(** * Nutrition Advisor front end: a shallow embedding of the page scripts

    The repository is the browser side of a nutrition tracker: a
    configuration resolver, the authentication forms of the home page,
    and the dashboard script (meal list, food search, nutrition preview,
    profile goals, charts).  Each script function is embedded as a Rocq
    function over an explicit browser state; what the browser, the user
    and the server contribute is an explicit input.

    Conventions of the embedding:
    - JavaScript values are the inductive type [js]; numbers are IEEE 754
      doubles, represented by Rocq's primitive floats;
    - a text is represented by its UTF-8 encoding, one [ascii] per
      byte, as the string literals of this file are; [js_length]
      counts its UTF-16 code units, which is what [.length] yields;
    - host built-ins whose exact output no property below depends on
      (number printing, string-to-number conversion, [parseInt],
      [parseFloat], [JSON.stringify]) are fields of the class [Host];
    - an [await] is run to completion in program order; the interleaving
      of several pending handlers is outside the model;
    - console output is not part of the state, and the layout whitespace
      of markup templates is left out. *)

From Stdlib Require Import String Ascii List ZArith Bool Lia DecimalString Floats.
From stdpp Require Import base option gmap strings.
Import ListNotations.

Local Open Scope list_scope.
Local Open Scope string_scope.
Set Warnings "-inexact-float".

(** ** JavaScript values *)

#[warnings="-register-all"]
Inductive js : Type :=
| VUndef
| VNull
| VBool (b : bool)
| VNum (n : float)
| VStr (s : string)
| VArr (xs : list js)
| VObj (fields : list (string * js)).

(** Built-ins of the host taken as given. *)
Class Host : Type := {
  num_to_string : float -> string;
  string_to_number : string -> float;
  parseInt : string -> float;
  parseFloat : string -> float;
  JSON_stringify : js -> string;
  encodeURIComponent : string -> string
}.

(** [!n] on a number: NaN and the zeros are falsy. *)
Definition num_falsy (n : float) : bool :=
  PrimFloat.is_nan n || (n =? 0)%float.

(** Truthiness, as used by [if (x)], [!x] and [x || y]. *)
Definition truthy (v : js) : bool :=
  match v with
  | VUndef | VNull => false
  | VBool b => b
  | VNum n => negb (num_falsy n)
  | VStr s => negb (String.eqb s "")
  | VArr _ | VObj _ => true
  end.

(** [a || b] *)
Definition js_or (a b : js) : js := if truthy a then a else b.

Definition isArray (v : js) : bool :=
  match v with VArr _ => true | _ => false end.

Fixpoint assoc (k : string) (fs : list (string * js)) : js :=
  match fs with
  | [] => VUndef
  | (k', v) :: rest => if String.eqb k k' then v else assoc k rest
  end.

(** *** Text

    The number of UTF-16 code units a UTF-8 byte contributes: a byte
    below 128 is a character of its own, the bytes from 128 to 191
    continue a character, a lead byte below 240 starts a character of
    the basic plane (one unit), and a lead byte from 240 on starts a
    character beyond it (a surrogate pair, two units). *)
Definition utf16_units (c : ascii) : nat :=
  let b := nat_of_ascii c in
  if (b <? 128)%nat then 1
  else if (b <? 192)%nat then 0
  else if (b <? 240)%nat then 1
  else 2.

(** [s.length] on a string. *)
Fixpoint js_length (s : string) : nat :=
  match s with
  | EmptyString => 0
  | String c rest => utf16_units c + js_length rest
  end.

(** The text with the given bytes. *)
Definition of_bytes (bytes : list nat) : string :=
  string_of_list_ascii (List.map ascii_of_nat bytes).

(** The characters [String.prototype.trim] strips, in UTF-8: the white
    space and line terminator code points of the language, U+0009 to
    U+000D, U+0020, U+00A0, U+1680, U+2000 to U+200A, U+2028, U+2029,
    U+202F, U+205F, U+3000 and U+FEFF. *)
Definition white_space : list string :=
  List.map of_bytes
    [ [9]; [10]; [11]; [12]; [13]; [32];
      [194; 160];
      [225; 154; 128];
      [226; 128; 128]; [226; 128; 129]; [226; 128; 130]; [226; 128; 131];
      [226; 128; 132]; [226; 128; 133]; [226; 128; 134]; [226; 128; 135];
      [226; 128; 136]; [226; 128; 137]; [226; 128; 138];
      [226; 128; 168]; [226; 128; 169]; [226; 128; 175];
      [226; 129; 159];
      [227; 128; 128];
      [239; 187; 191] ]%nat.

(** [s] is one white space character. *)
Definition is_space (s : string) : bool := existsb (String.eqb s) white_space.

(** [s.trimStart()]: the encodings of the white space characters are
    one, two or three bytes long, and none begins another. *)
Fixpoint trim_start (s : string) : string :=
  match s with
  | EmptyString => EmptyString
  | String a r1 =>
      if is_space (String a EmptyString) then trim_start r1
      else
        match r1 with
        | EmptyString => s
        | String b r2 =>
            if is_space (String a (String b EmptyString)) then trim_start r2
            else
              match r2 with
              | EmptyString => s
              | String c r3 =>
                  if is_space (String a (String b (String c EmptyString)))
                  then trim_start r3
                  else s
              end
        end
  end.

(** [s.trimEnd()]: what follows a byte is trimmed first; the byte goes
    when it then completes a white space character at the end. *)
Fixpoint trim_end (s : string) : string :=
  match s with
  | EmptyString => EmptyString
  | String c rest =>
      let kept := String c (trim_end rest) in
      if is_space kept then EmptyString else kept
  end.

(** [s.trim()] *)
Definition trim (s : string) : string := trim_end (trim_start s).

(** *** Inherited members

    The names every object inherits from [Object.prototype]: a read
    [obj[k]] with a computed key finds them when [obj] has no own
    property [k]. *)
Definition Object_prototype : list string :=
  [ "constructor"; "hasOwnProperty"; "isPrototypeOf"; "propertyIsEnumerable";
    "toLocaleString"; "toString"; "valueOf"; "__proto__";
    "__defineGetter__"; "__defineSetter__"; "__lookupGetter__";
    "__lookupSetter__" ].

Definition inherited (k : string) : bool := existsb (String.eqb k) Object_prototype.

(** What [obj[k]] finds on an object literal: an own property, a member
    of [Object.prototype] (a function, or for [__proto__] the prototype
    itself), or nothing. *)
Inductive Member : Type :=
| Own (v : js)
| Inherited
| Absent.

Definition member (k : string) (fs : list (string * js)) : Member :=
  match List.find (fun '(k', _) => String.eqb k k') fs with
  | Some (_, v) => Own v
  | None => if inherited k then Inherited else Absent
  end.

(** Exceptions a script can observe. *)
Inductive Exn : Type :=
| TypeError
| FetchRejected
| JsonRejected
| ErrorMsg (msg : string).

(** [error.message]; the text of engine-raised errors is engine-defined
    and represented by the error's name. *)
Definition message (e : Exn) : string :=
  match e with
  | TypeError => "TypeError"
  | FetchRejected => "Failed to fetch"
  | JsonRejected => "SyntaxError"
  | ErrorMsg m => m
  end.

(** Property read [v.k].  Reading from [undefined] or [null] throws; an
    object yields the field or [undefined]; the property names these
    scripts read are not defined on primitives or arrays, and none is
    a member of [Object.prototype]. *)
Definition get_prop (v : js) (k : string) : Exn + js :=
  match v with
  | VUndef | VNull => inl TypeError
  | VObj fs => inr (assoc k fs)
  | _ => inr VUndef
  end.

(** Index read [v[0]] on an array. *)
Definition first (xs : list js) : js :=
  match xs with
  | [] => VUndef
  | x :: _ => x
  end.

Section Conversions.
Context `{Host}.

Fixpoint join (sep : string) (parts : list string) : string :=
  match parts with
  | [] => ""
  | [p] => p
  | p :: rest => p ++ sep ++ join sep rest
  end.

(** ToString. *)
Fixpoint to_string (v : js) : string :=
  match v with
  | VUndef => "undefined"
  | VNull => "null"
  | VBool true => "true"
  | VBool false => "false"
  | VNum n => num_to_string n
  | VStr s => s
  | VArr xs =>
      join "," (List.map (fun x =>
                  match x with
                  | VUndef | VNull => ""
                  | _ => to_string x
                  end) xs)
  | VObj _ => "[object Object]"
  end.

(** ToNumber. *)
Definition to_number (v : js) : float :=
  match v with
  | VUndef => PrimFloat.nan
  | VNull => 0
  | VBool true => 1
  | VBool false => 0
  | VNum n => n
  | VStr s => string_to_number s
  | VArr _ | VObj _ => string_to_number (to_string v)
  end.
End Conversions.

Local Open Scope float_scope.

(** 2^52: from here on every double is an integer. *)
Definition two52 : float := 4503599627370496.

(** [Math.floor]: a zero keeps its sign; the integer nearest to |x| is
    |x| + 2^52 - 2^52; it is stepped down to the floor of |x|, or, for
    a negative [x], up to the ceiling of |x|. *)
Definition Math_floor (x : float) : float :=
  let a := PrimFloat.abs x in
  if x =? 0 then x
  else if a <? two52 then
    let nearest := a + two52 - two52 in
    let below := if a <? nearest then nearest - 1 else nearest in
    if x <? 0 then - (if below <? a then below + 1 else below) else below
  else x.

(** [Math.round]: the nearest integer, ties towards plus infinity; a
    zero keeps its sign, and -0 stands for the numbers from -0.5 up. *)
Definition Math_round (x : float) : float :=
  if x =? 0 then x
  else if (x <? 0) && (-0.5 <=? x) then -0
  else
    let r := Math_floor x in
    if 0.5 <=? x - r then r + 1 else r.

(** [Math.min] of two numbers: NaN when either is, and -0 below +0. *)
Definition Math_min (a b : float) : float :=
  if b <? a then b
  else if PrimFloat.is_nan b then b
  else if (a =? b) && (1 / b <? 0) then b
  else a.

Local Close Scope float_scope.

(** ** The configuration resolver (config script) *)

Module Config.

Record Features : Type := {
  AI_ENABLED : bool;
  DEBUG_MODE : bool;
  ANALYTICS : bool;
  SERVICE_WORKER : bool
}.

Record Timeouts : Type := {
  DEFAULT : Z;
  UPLOAD : Z;
  AI_REQUEST : Z
}.

Record StorageKeys : Type := {
  JWT_TOKEN : string;
  USER_PREFERENCES : string;
  THEME : string
}.

Record t : Type := {
  ENVIRONMENT : string;
  API_BASE_URL : string;
  FRONTEND_URL : string;
  FEATURES : Features;
  TIMEOUTS : Timeouts;
  STORAGE_KEYS : StorageKeys
}.

(** [window.location.hostname === 'localhost' ||
     window.location.hostname === '127.0.0.1'] *)
Definition local_host (hostname : string) : bool :=
  String.eqb hostname "localhost" || String.eqb hostname "127.0.0.1".

Definition CONFIG (hostname : string) : t := {|
  ENVIRONMENT := if local_host hostname then "development" else "production";
  API_BASE_URL :=
    if local_host hostname then "http://localhost:5000"
    else "https://nutrition-advisor-a93q.onrender.com";
  FRONTEND_URL :=
    if local_host hostname then "http://localhost:3000"
    else "https://nutrition-advisor-frontend.onrender.com";
  FEATURES := {|
    AI_ENABLED := true;
    DEBUG_MODE := String.eqb hostname "localhost";
    ANALYTICS := negb (String.eqb hostname "localhost");
    SERVICE_WORKER := negb (String.eqb hostname "localhost")
  |};
  TIMEOUTS := {|
    DEFAULT := if String.eqb hostname "localhost" then 5000%Z else 10000%Z;
    UPLOAD := 30000;
    AI_REQUEST := 15000
  |};
  STORAGE_KEYS := {|
    JWT_TOKEN := "nutrition_advisor_token";
    USER_PREFERENCES := "nutrition_advisor_prefs";
    THEME := "nutrition_advisor_theme"
  |}
|}.

(** [`${base}${endpoint.startsWith('/') ? '' : '/'}${endpoint}`] *)
Definition url_join (base endpoint : string) : string :=
  base ++ (if String.prefix "/" endpoint then "" else "/") ++ endpoint.

Definition getApiUrl (c : t) (endpoint : string) : string :=
  url_join (API_BASE_URL c) endpoint.

Definition isLocal (c : t) : bool := String.eqb (ENVIRONMENT c) "development".
Definition isProduction (c : t) : bool := String.eqb (ENVIRONMENT c) "production".

End Config.

(** ** The browser state *)

(** The part of a DOM element the scripts read and write. *)
Record Element : Type := {
  textContent : string;
  className : string;
  display : string;
  value : string;
  innerHTML : string
}.

Definition set_textContent (s : string) (e : Element) : Element :=
  {| textContent := s; className := className e; display := display e;
     value := value e; innerHTML := innerHTML e |}.

Definition set_className (s : string) (e : Element) : Element :=
  {| textContent := textContent e; className := s; display := display e;
     value := value e; innerHTML := innerHTML e |}.

Definition set_display (s : string) (e : Element) : Element :=
  {| textContent := textContent e; className := className e; display := s;
     value := value e; innerHTML := innerHTML e |}.

Definition set_value (s : string) (e : Element) : Element :=
  {| textContent := textContent e; className := className e; display := display e;
     value := s; innerHTML := innerHTML e |}.

Definition set_innerHTML (s : string) (e : Element) : Element :=
  {| textContent := textContent e; className := className e; display := display e;
     value := value e; innerHTML := s |}.

(** An HTTP request as the scripts build it. *)
Record Request : Type := {
  url : string;
  method : string;
  authorization : option string;
  body : option string
}.

(** What [fetch] yields: a rejection, or a response with its status and,
    when the body parses as JSON, the parsed body. *)
Inductive FetchOutcome : Type :=
| NetworkError
| Response (status : nat) (json : option js).

(** [response.ok] *)
Definition ok (status : nat) : bool := (200 <=? status)%nat && (status <=? 299)%nat.

(** Functions handed to [setTimeout]. *)
Inductive Callback : Type :=
| CbShowLogin
| CbGoDashboard
| CbClearMessage (elementId : string)
| CbCloseModal.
· · · ·
▸ **What is expected**:
For each line above that includes "numbers", copy the line.

▸ **Your response**:
    - JavaScript values are the inductive type [js]; numbers are IEEE 754
    zero keeps its sign, and -0 stands for the numbers from -0.5 up. *)
(** [Math.min] of two numbers: NaN when either is, and -0 below +0. *)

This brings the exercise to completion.